> REQUIRED WORK:
Please count the lines of the listing below in which "submatrix" occurs, and reply with the number only.

-.-.-

(** * PLASMA tile runtime: descriptors, layout translation, task emission

    A shallow embedding of the tile descriptor algebra
    ([include/plasma_descriptor.h]), the layout translators
    ([compute/pdge2desc.c], [compute/pzoocm2ccrb_band.c]), the GEMM task
    generator ([compute/pzgemm.c]), the asynchronous entry point of TRMM
    ([compute/ztrmm.c]) and the task bodies of [core_blas/].

    C [int] and [size_t] values are integers of [Z].  The tile addressing
    of [plasma_descriptor.h] and the indices of the layout translation are
    modelled with the widths of their types: an [int] expression wraps
    around at 32 bits, arithmetic in [size_t] at 64.  C's [/] and [%]
    truncate toward zero: they are [Z.quot] and [Z.rem] (stdpp's [`quot`]
    and [`rem`]). *)

From Stdlib Require Import ZArith Lia Floats Reals Lra.
From stdpp Require Import base option list gmap.

Local Open Scope Z_scope.

(** ** Enumerations and status codes

    [plasma_types.h] is not among the sources.  [plasma_enum_t] is an [int]
    in C; every named constant the sources mention is a constructor here,
    so a caller can still pass a constant of the wrong family (an illegal
    [side], say). *)

Inductive plasma_enum_t : Set :=
| PlasmaByte | PlasmaInteger | PlasmaRealFloat | PlasmaRealDouble
| PlasmaComplexFloat | PlasmaComplexDouble
| PlasmaNoTrans | PlasmaTrans | PlasmaConjTrans
| PlasmaUpper | PlasmaLower | PlasmaGeneral | PlasmaGeneralBand
| PlasmaNonUnit | PlasmaUnit
| PlasmaLeft | PlasmaRight.

#[global] Instance plasma_enum_eq_dec : EqDecision plasma_enum_t.
Proof. solve_decision. Defined.

(** [imax] and [imin] of [plasma_internal.h]. *)
Definition imax (a b : Z) : Z := if a <? b then b else a.
Definition imin (a b : Z) : Z := if a <? b then a else b.

(** ** Tile descriptor ([plasma_desc_t]) *)

Module Desc.
Record t : Set := mk {
  type : plasma_enum_t;      (* general, general band *)
  uplo : plasma_enum_t;      (* upper, lower, general *)
  precision : plasma_enum_t; (* precision of the matrix *)
  matrix : Z;                (* address of the beginning of the matrix *)
  A21 : Z;                   (* offset of the beginning of A21 *)
  A12 : Z;                   (* offset of the beginning of A12 *)
  A22 : Z;                   (* offset of the beginning of A22 *)
  mb : Z; nb : Z;            (* rows, columns in a tile *)
  lm : Z; ln : Z;            (* rows, columns of the entire matrix *)
  lmt : Z; lnt : Z;          (* tile rows, tile columns of the entire matrix *)
  i : Z; j : Z;              (* origin of the submatrix *)
  m : Z; n : Z;              (* extents of the submatrix *)
  mt : Z; nt : Z;            (* tile rows, tile columns of the submatrix *)
  kl : Z; ku : Z;            (* band: rows below, above the diagonal *)
  klt : Z; kut : Z           (* band: tile rows below, above the diagonal tile *)
}.
End Desc.

Abbreviation plasma_desc_t := Desc.t.

(** [plasma_element_size]; [None] is the [assert(0)] of the default case.
    [sizeof(int)] and [sizeof(float)] are 4, [sizeof(double)] is 8. *)
Definition plasma_element_size (type : plasma_enum_t) : option Z :=
  match type with
  | PlasmaByte => Some 1
  | PlasmaInteger => Some 4
  | PlasmaRealFloat => Some 4
  | PlasmaRealDouble => Some 8
  | PlasmaComplexFloat => Some (2 * 4)
  | PlasmaComplexDouble => Some (2 * 8)
  | _ => None
  end.

(** C's [int] has 32 bits and [size_t] has 64.  [int_wrap x] is the [int]
    that an [int] operation leaves when its result is [x]: [x] itself in
    the range of [int], and [x] reduced modulo [2^32] to that range
    outside of it.  [size_t_wrap x] is the result [x] of an operation in
    [size_t], modulo [2^64]; an [int] operand of such an operation is
    converted to [size_t] first, which is again a reduction modulo
    [2^64]. *)
Definition INT_MAX : Z := 2 ^ 31 - 1.
Definition int_wrap (x : Z) : Z := (x + 2 ^ 31) `mod` 2 ^ 32 - 2 ^ 31.
Definition size_t_wrap (x : Z) : Z := x `mod` 2 ^ 64.

(** The local [offset] of [plasma_tile_addr_general], in elements.  In
    [A.mb*A.nb*(mm + (size_t)lm1 * nn)] the product [A.mb*A.nb] is a
    product of two [int]s; the other products and the sums are in
    [size_t]. *)
Definition tile_offset_general (A : plasma_desc_t) (m n : Z) : Z :=
  let mm := int_wrap (m + Desc.i A `quot` Desc.mb A) in
  let nn := int_wrap (n + Desc.j A `quot` Desc.nb A) in
  let lm1 := Desc.lm A `quot` Desc.mb A in
  let ln1 := Desc.ln A `quot` Desc.nb A in
  if mm <? lm1 then
    if nn <? ln1 then
      size_t_wrap (int_wrap (Desc.mb A * Desc.nb A)
                   * size_t_wrap (mm + size_t_wrap (lm1 * nn)))
    else
      size_t_wrap
        (Desc.A12 A
         + size_t_wrap
             (size_t_wrap (Desc.mb A * (Desc.ln A `rem` Desc.nb A)) * mm))
  else
    if nn <? ln1 then
      size_t_wrap
        (Desc.A21 A
         + size_t_wrap
             (size_t_wrap (Desc.nb A * (Desc.lm A `rem` Desc.mb A)) * nn))
    else Desc.A22 A.

Definition plasma_tile_addr_general (A : plasma_desc_t) (m n : Z) : option Z :=
  eltsize ← plasma_element_size (Desc.precision A);
  Some (Desc.matrix A + size_t_wrap (tile_offset_general A m n * eltsize)).

(** The [kut] that [plasma_tile_addr_general_band] and [BLKLDD_BAND]
    recompute from [uplo]. *)
Definition band_kut (uplo : plasma_enum_t) (A : plasma_desc_t) : Z :=
  if decide (uplo = PlasmaGeneral) then
    (Desc.kl A + Desc.kl A + Desc.nb A - 1) `quot` Desc.nb A
  else if decide (uplo = PlasmaUpper) then
    (Desc.ku A + Desc.nb A - 1) `quot` Desc.nb A
  else 0.

Definition plasma_tile_addr_general_band (A : plasma_desc_t) (m n : Z)
  : option Z :=
  plasma_tile_addr_general A (band_kut (Desc.uplo A) A + m - n) n.

(** [plasma_tile_addr]; [None] also stands for [plasma_fatal_error]. *)
Definition plasma_tile_addr (A : plasma_desc_t) (m n : Z) : option Z :=
  if decide (Desc.type A = PlasmaGeneral) then plasma_tile_addr_general A m n
  else if decide (Desc.type A = PlasmaGeneralBand)
       then plasma_tile_addr_general_band A m n
       else None.

Definition plasma_tile_mmain (A : plasma_desc_t) (k : Z) : Z :=
  if Desc.i A `quot` Desc.mb A + k <? Desc.lm A `quot` Desc.mb A
  then Desc.mb A else Desc.lm A `rem` Desc.mb A.

Definition plasma_tile_nmain (A : plasma_desc_t) (k : Z) : Z :=
  if Desc.j A `quot` Desc.nb A + k <? Desc.ln A `quot` Desc.nb A
  then Desc.nb A else Desc.ln A `rem` Desc.nb A.

Definition plasma_tile_mview (A : plasma_desc_t) (k : Z) : Z :=
  if Desc.i A `quot` Desc.mb A + k <? Desc.m A `quot` Desc.mb A
  then Desc.mb A else Desc.m A `rem` Desc.mb A.

Definition plasma_tile_nview (A : plasma_desc_t) (k : Z) : Z :=
  if Desc.j A `quot` Desc.nb A + k <? Desc.n A `quot` Desc.nb A
  then Desc.nb A else Desc.n A `rem` Desc.nb A.

Definition BLKLDD_BAND (uplo : plasma_enum_t) (A : plasma_desc_t) (m n : Z)
  : Z :=
  plasma_tile_mmain A (band_kut uplo A + m - n).

(** ** Well-formed general descriptors

    [plasma_desc_general_init] and [plasma_desc_general_check] are declared
    in [plasma_descriptor.h]; their bodies are not among the sources. *)

(** Modelled from the spec: the body of [plasma_desc_general_init] is
    missing.  Section 3.1: [lmt = ceil(lm/mb)], [lnt = ceil(ln/nb)],
    [mt = ceil((i mod mb + m)/mb)], [nt = ceil((j mod nb + n)/nb)]; section 6:
    four contiguous zones, interior full-size tiles first, then (in the order
    of the struct's offset fields [A21], [A12], [A22]) the bottom strip of
    [(lm mod mb) x nb] tiles, the right strip of [mb x (ln mod nb)] tiles and
    the corner tile. *)
Definition plasma_desc_general_init (precision : plasma_enum_t) (matrix : Z)
    (mb nb lm ln i j m n : Z) : plasma_desc_t :=
  let A21 := (lm - lm `rem` mb) * (ln - ln `rem` nb) in
  let A12 := (lm `rem` mb) * (ln - ln `rem` nb) + A21 in
  let A22 := (lm - lm `rem` mb) * (ln `rem` nb) + A12 in
  {| Desc.type := PlasmaGeneral; Desc.uplo := PlasmaGeneral;
     Desc.precision := precision; Desc.matrix := matrix;
     Desc.A21 := A21; Desc.A12 := A12; Desc.A22 := A22;
     Desc.mb := mb; Desc.nb := nb; Desc.lm := lm; Desc.ln := ln;
     Desc.lmt := (lm + mb - 1) `quot` mb;
     Desc.lnt := (ln + nb - 1) `quot` nb;
     Desc.i := i; Desc.j := j; Desc.m := m; Desc.n := n;
     Desc.mt := (i `rem` mb + m + mb - 1) `quot` mb;
     Desc.nt := (j `rem` nb + n + nb - 1) `quot` nb;
     Desc.kl := 0; Desc.ku := 0; Desc.klt := 0; Desc.kut := 0 |}.

(** Modelled from the spec: the body of [plasma_desc_general_check] is
    missing.  Section 3.1, invariants: [mb >= 1], [nb >= 1]; [0 <= i],
    [0 <= j]; [i+m <= lm]; [j+n <= ln] (extents are not negative). *)
Definition plasma_desc_general_check (A : plasma_desc_t) : bool :=
  (1 <=? Desc.mb A) && (1 <=? Desc.nb A)
  && (0 <=? Desc.i A) && (0 <=? Desc.j A)
  && (0 <=? Desc.m A) && (0 <=? Desc.n A)
  && (Desc.i A + Desc.m A <=? Desc.lm A)
  && (Desc.j A + Desc.n A <=? Desc.ln A).

(** A valid general descriptor: of type general, with an element size,
    passing the check, and with the derived fields (tile counts, zone
    offsets) that [plasma_desc_general_init] gives them. *)
Definition general_desc_valid (A : plasma_desc_t) : bool :=
  let B := plasma_desc_general_init (Desc.precision A) (Desc.matrix A)
             (Desc.mb A) (Desc.nb A) (Desc.lm A) (Desc.ln A)
             (Desc.i A) (Desc.j A) (Desc.m A) (Desc.n A) in
  bool_decide (Desc.type A = PlasmaGeneral)
  && bool_decide (is_Some (plasma_element_size (Desc.precision A)))
  && plasma_desc_general_check A
  && (Desc.lmt A =? Desc.lmt B) && (Desc.lnt A =? Desc.lnt B)
  && (Desc.mt A =? Desc.mt B) && (Desc.nt A =? Desc.nt B)
  && (Desc.A21 A =? Desc.A21 B) && (Desc.A12 A =? Desc.A12 B)
  && (Desc.A22 A =? Desc.A22 B).

(** The same, as the propositions the proofs use. *)
Record general_desc_wf (A : plasma_desc_t) : Prop := {
  wf_type : Desc.type A = PlasmaGeneral;
  wf_eltsize : exists sz, plasma_element_size (Desc.precision A) = Some sz
                          /\ 1 <= sz;
  wf_mb : 1 <= Desc.mb A;
  wf_nb : 1 <= Desc.nb A;
  wf_i : 0 <= Desc.i A;
  wf_j : 0 <= Desc.j A;
  wf_m : 0 <= Desc.m A;
  wf_n : 0 <= Desc.n A;
  wf_im : Desc.i A + Desc.m A <= Desc.lm A;
  wf_jn : Desc.j A + Desc.n A <= Desc.ln A;
  wf_lmt : Desc.lmt A = (Desc.lm A + Desc.mb A - 1) `quot` Desc.mb A;
  wf_lnt : Desc.lnt A = (Desc.ln A + Desc.nb A - 1) `quot` Desc.nb A;
  wf_mt : Desc.mt A
          = (Desc.i A `rem` Desc.mb A + Desc.m A + Desc.mb A - 1)
              `quot` Desc.mb A;
  wf_nt : Desc.nt A
          = (Desc.j A `rem` Desc.nb A + Desc.n A + Desc.nb A - 1)
              `quot` Desc.nb A;
  wf_A21 : Desc.A21 A
           = (Desc.lm A - Desc.lm A `rem` Desc.mb A)
             * (Desc.ln A - Desc.ln A `rem` Desc.nb A);
  wf_A12 : Desc.A12 A
           = (Desc.lm A `rem` Desc.mb A)
             * (Desc.ln A - Desc.ln A `rem` Desc.nb A) + Desc.A21 A;
  wf_A22 : Desc.A22 A
           = (Desc.lm A - Desc.lm A `rem` Desc.mb A)
             * (Desc.ln A `rem` Desc.nb A) + Desc.A12 A
}.

Lemma element_size_pos (p : plasma_enum_t) (sz : Z) :
  plasma_element_size p = Some sz -> 1 <= sz.
Proof. destruct p; simpl; intros [= <-]; lia. Qed.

-.-.-

> YOUR SOLUTION:
3